__Problem__.
Every line below from the one containing "apply hit_true in" through the one containing "port of the" must be transcribed exactly. Omit all lines outside that stretch.

★ ★ ★ ★

(** X5 (invariants of a run).  In every state that the switch reaches
    from start-up without aborting, the table has its eight slots and is
    untouched or initialised ([nbr_position = NBR_ENTRIES], the cursor
    within [0 .. NBR_ENTRIES - 1]); it is initialised as soon as one frame
    was handled; and no address is reported by two slots. *)
Theorem run_keeps_table_consistent inputs lt out :
  handle_frames gifc lookupTable0 inputs = Some (lt, out) →
  lt_boot_or_wf lt ∧ (inputs ≠ [] → lt_wf lt) ∧ slots_unique lt.
Proof.
  intros Hrun.
  destruct (handle_frames_unique gifc _ _ _ Hrun) as [Hb Hu].
  split_and!; [done | | done].
  destruct inputs as [|[q fr] rest]; [done|]. intros _.
  cbn [handle_frames] in Hrun. unfold handle_frame in Hrun.
  destruct (_ || _); [done|].
  set (ifc := slot gifc _) in Hrun.
  pose proof (parse_frame_boot_or_wf gifc lookupTable0 ifc fr lookupTable0_boot)
    as Hwf1.
  destruct (parse_frame gifc lookupTable0 ifc fr) as [lt1 out1].
  destruct (handle_frames gifc lt1 rest) as [[lt2 out2]|] eqn:Hrest; [|done].
  injection Hrun as <- <-. simpl in Hwf1.
  apply (handle_frames_invariant gifc lt_wf) in Hrest as [_ ?]; try done.
  - intros lt' Hb' _. by apply table_ready_wf.
  - intros lt' M p Hwf' _. by apply save_to_table_wf.
  - by apply lt_wf_boot_or_wf.
Qed.

(** X6 (no stale port).  In every state reached from start-up, if the
    table answers [p] for [M], then [p] is the number of the interface on
    which the most recent learnt frame with source [M] arrived. *)
Theorem lookup_is_last_seen inputs lt out M p :
  handle_frames gifc lookupTable0 inputs = Some (lt, out) →
  lookup_mac lt M = Some p →
  last_seen gifc inputs M None = Some p.
Proof.
  intros Hrun (k & Hk & Hhit & _ & Hp)%lookup_mac_Some.
  pose proof (handle_frames_fresh gifc inputs (λ _, None) lookupTable0 lt out
                lookupTable0_boot lookupTable0_unique) as Hfresh.
  assert (slots_fresh (λ _ : MacAddress, None) lookupTable0) as H0.
  { intros i Hi. simpl in Hi. lia. }
  specialize (Hfresh H0 Hrun k Hk). simpl in Hfresh.
  apply hit_true in Hhit as [Hm Hocc]. rewrite Hp in *.
  rewrite <- (Hfresh Hocc). apply last_seen_match. by apply mac_match_spec.
Qed.
End RunTheorems.

Lemma lookup_is_last_seen_witness :
  ∃ lt out,
    handle_frames ports_default lookupTable0
      [(1, untagged_A_to_B); (2, untagged_A_to_B)] = Some (lt, out)
    ∧ lookup_mac lt mac_A = Some 2
    ∧ last_seen ports_default [(1, untagged_A_to_B); (2, untagged_A_to_B)]
        mac_A None = Some 2.
Proof.
  eexists _, _. split; [reflexivity|]. split; [reflexivity|].
  eapply lookup_is_last_seen; reflexivity.
Defined.

(** X7 (the return code of [save_to_table]).  On an initialised table
    [save_to_table] returns -1 exactly when the table already answers the
    port of the new entry for its address, and 0 in every other case.
    (On the table of start-up, where [nbr_position = 0], the source
    divides by zero when it stores an address as new; [parse_frame] never
    calls it there.) *)
Theorem save_to_table_code lt new_if :
  lt_wf lt →
  fst (save_to_table lt new_if) =
    if decide (lookup_mac lt (mac new_if) = Some (ifc_num new_if))
    then -1 else 0.
Proof.
  intros _.
  destruct (lookup_mac lt (mac new_if)) as [q|] eqn:Hl.
  - apply lookup_mac_Some in Hl as (k & Hk & Hhit & Hfirst & Hq).
    rewrite (save_to_table_found _ _ k) by done. rewrite Hq.
    destruct (Z.eqb_spec q (ifc_num new_if)) as [-> | Hne]; simpl.
    + by rewrite decide_True.
    + rewrite decide_False; [done|]. by intros [= ?].
  - pose proof (proj1 (lookup_mac_None _ _) Hl) as Hmiss.
    rewrite save_to_table_not_found by done. done.
Qed.

Lemma save_to_table_code_witness :
  lt_wf table_A_at_1
  ∧ fst (save_to_table table_A_at_1 (mkInterface mac_A 1 [] [] 0)) = -1
  ∧ fst (save_to_table table_A_at_1 (mkInterface mac_A 2 [] [] 0)) = 0
  ∧ fst (save_to_table table_A_at_1 (mkInterface mac_B 1 [] [] 0)) = 0.
Proof.
  split; [exact table_A_at_1_wf|].
  split; [|split].
  - exact (save_to_table_code table_A_at_1 (mkInterface mac_A 1 [] [] 0)
             table_A_at_1_wf).
  - exact (save_to_table_code table_A_at_1 (mkInterface mac_A 2 [] [] 0)
             table_A_at_1_wf).
  - exact (save_to_table_code table_A_at_1 (mkInterface mac_B 1 [] [] 0)
             table_A_at_1_wf).
Defined.

(** X8 (an initialised table is empty).  After [lookup_table_init] the
    table has no answer for any address, the all-zero address that the
    slots are initialised with included. *)
Theorem initialised_table_is_empty lt M :
  length (table lt) = Z.to_nat NBR_ENTRIES →
  lookup_mac (lookup_table_init lt) M = None.
Proof.
  intros Hlen. apply lookup_mac_None. intros k Hk.
  assert (k < length (table (lookup_table_init lt)))%nat as Hlt.
  { unfold lookup_table_init in *. simpl in *. rewrite length_fmap. lia. }
  apply slot_lt, lookup_table_init_slot in Hlt as [_ Hs].
  unfold hit. rewrite Hs. by rewrite andb_false_r.
Qed.

Lemma initialised_table_is_empty_witness :
  lookup_mac (lookup_table_init lookupTable0) empty_mac = None.
Proof. apply initialised_table_is_empty. reflexivity. Defined.


(** * The forwarding engine: replies, flooding, tags *)





Lemma bind_ports_sublist (f : Interface → list Emission) (l : list Interface) :
  (∀ g, f g = [] ∨ ∃ e, f g = [e] ∧ em_port e = ifc_num g) →
  (em_port <$> (l ≫= f)) `sublist_of` (ifc_num <$> l).
Proof.
  intros Hf. induction l as [|g l IH]; [done|].
  rewrite bind_cons, !fmap_cons.
  destruct (Hf g) as [-> | (e & -> & <-)]; simpl.
  - by apply sublist_cons.
  - by apply sublist_skip.
Qed.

★ ★ ★ ★

__Task solution__.
  apply hit_true in Hhit as [Hm Hocc]. rewrite Hp in *.
  rewrite <- (Hfresh Hocc). apply last_seen_match. by apply mac_match_spec.
Qed.
End RunTheorems.

Lemma lookup_is_last_seen_witness :
  ∃ lt out,
    handle_frames ports_default lookupTable0
      [(1, untagged_A_to_B); (2, untagged_A_to_B)] = Some (lt, out)
    ∧ lookup_mac lt mac_A = Some 2
    ∧ last_seen ports_default [(1, untagged_A_to_B); (2, untagged_A_to_B)]
        mac_A None = Some 2.
Proof.
  eexists _, _. split; [reflexivity|]. split; [reflexivity|].
  eapply lookup_is_last_seen; reflexivity.
Defined.

(** X7 (the return code of [save_to_table]).  On an initialised table
    [save_to_table] returns -1 exactly when the table already answers the
    port of the new entry for its address, and 0 in every other case.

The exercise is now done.